AIM OF THE EXERCISE: In this data, count the lines in which "same" appears and give only that number.

━━ DATASET RECORDS

(** X15: neither flag and both flags ask for the same thing: the list of
    software types sent is never empty, holds [malware] unless only
    [--tools] was given and [tool] unless only [--malware] was given. *)
Theorem software_types_default_to_both (args : Namespace) :
  software_types args
  = (if malware args || negb (tools args) then [py "malware"] else [])
    ++ (if tools args || negb (malware args) then [py "tool"] else []) /\
  software_types args <> [].
Proof.
  unfold software_types.
  destruct (malware args), (tools args); split; try reflexivity; discriminate.
Qed.

Section Commands.
Context `{RT : Runtime}.

(** Every command is one [call_tool] with a tool and arguments the tests
    know, the domain among them. *)
Lemma func_request (c : Command) (args : Namespace) :
  exists tool d,
    (forall st, func c args st = call_tool tool (Some d) st) /\
    (forall rid, agrees_with_tests (tool_payload rid tool (Some d)) = true) /\
    dict_get d (py "domain") = Some (JStr (domain args)).
Proof.
  destruct c; unfold func, cmd_techniques, cmd_technique, cmd_tactics,
    cmd_groups, cmd_group, cmd_software, cmd_mitigations;
    try destruct (truthy (tactic args));
    try destruct (truthy (name args));
    eexists; eexists; (split; [reflexivity|]); split; reflexivity.
Qed.

(** X16: whatever the options, a command sends at most one tool-call
    envelope; its tool is one the integration tests import from the server,
    its arguments hold every keyword the tests pass to that tool, under the
    same name, and the [domain] argument is the [--domain] option.  Each
    tool the tests import is called by some command. *)
Theorem commands_call_the_tested_tools :
  (forall c args st,
     Forall (fun env =>
               is_tool_call env = true ->
               agrees_with_tests env = true /\
               exists tool arguments,
                 called_tool env = Some (tool, arguments) /\
                 dict_get arguments (py "domain") = Some (JStr (domain args)))
            (envelopes (sent_between st (snd (func c args st)))) /\
     (List.length (tool_call_ids (sent_between st (snd (func c args st)))) <= 1)%nat) /\
  (forall entry, In entry tested_tools ->
     exists c args arguments,
       forall st, func c args st = call_tool (fst entry) (Some arguments) st).
Proof.
  split.
  - intros c args st.
    destruct (func_request c args) as [tool [d [F [A D]]]]. rewrite F.
    split.
    + rewrite envelopes_posts.
      destruct (call_tool_posts tool (Some d) st) as [_ P]. cbv zeta in P.
      assert (T : forall rid,
                is_tool_call (tool_payload rid tool (Some d)) = true ->
                agrees_with_tests (tool_payload rid tool (Some d)) = true /\
                exists t a, called_tool (tool_payload rid tool (Some d)) = Some (t, a) /\
                            dict_get a (py "domain") = Some (JStr (domain args))).
      { intros rid _. split; [apply A|]. now exists tool, d. }
      destruct P as [[_ [Sent _]] | [_ [[Sent | Sent] _]]]; rewrite Sent;
        cbn [List.map fst snd].
      * constructor; [apply T | constructor].
      * constructor; [discriminate | constructor].
      * constructor; [discriminate | constructor; [apply T | constructor]].
    + destruct (call_tool_wire tool (Some d) st) as [_ [_ [_ [-> | [-> _]]]]];
        cbn; lia.
  - intros entry I.
    set (with_tactic := mkNamespace [] 0 false false None [] false
                          (Some (py "persistence")) false false 0 0 None None
                          false false).
    set (with_name := mkNamespace [] 0 false false None [] false None false
                        false 0 0 None (Some (py "APT29")) false false).
    unfold tested_tools in I.
    destruct I as [<- | [<- | [<- | [<- | [<- | [<- | [<- | [<- | [<- | []]]]]]]]]].
    + exists Techniques, tactics_args. eexists. intros st. reflexivity.
    + exists Tactics, tactics_args. eexists. intros st. reflexivity.
    + exists Groups, tactics_args. eexists. intros st. reflexivity.
    + exists Software, tactics_args. eexists. intros st. reflexivity.
    + exists Techniques, with_tactic. eexists. intros st. reflexivity.
    + exists Group, tactics_args. eexists. intros st. reflexivity.
    + exists Mitigations, tactics_args. eexists. intros st. reflexivity.
    + exists Mitigations, with_name. eexists. intros st. reflexivity.
    + exists Technique, tactics_args. eexists. intros st. reflexivity.
Qed.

━━━━

OUTPUT FOR THIS TASK: 2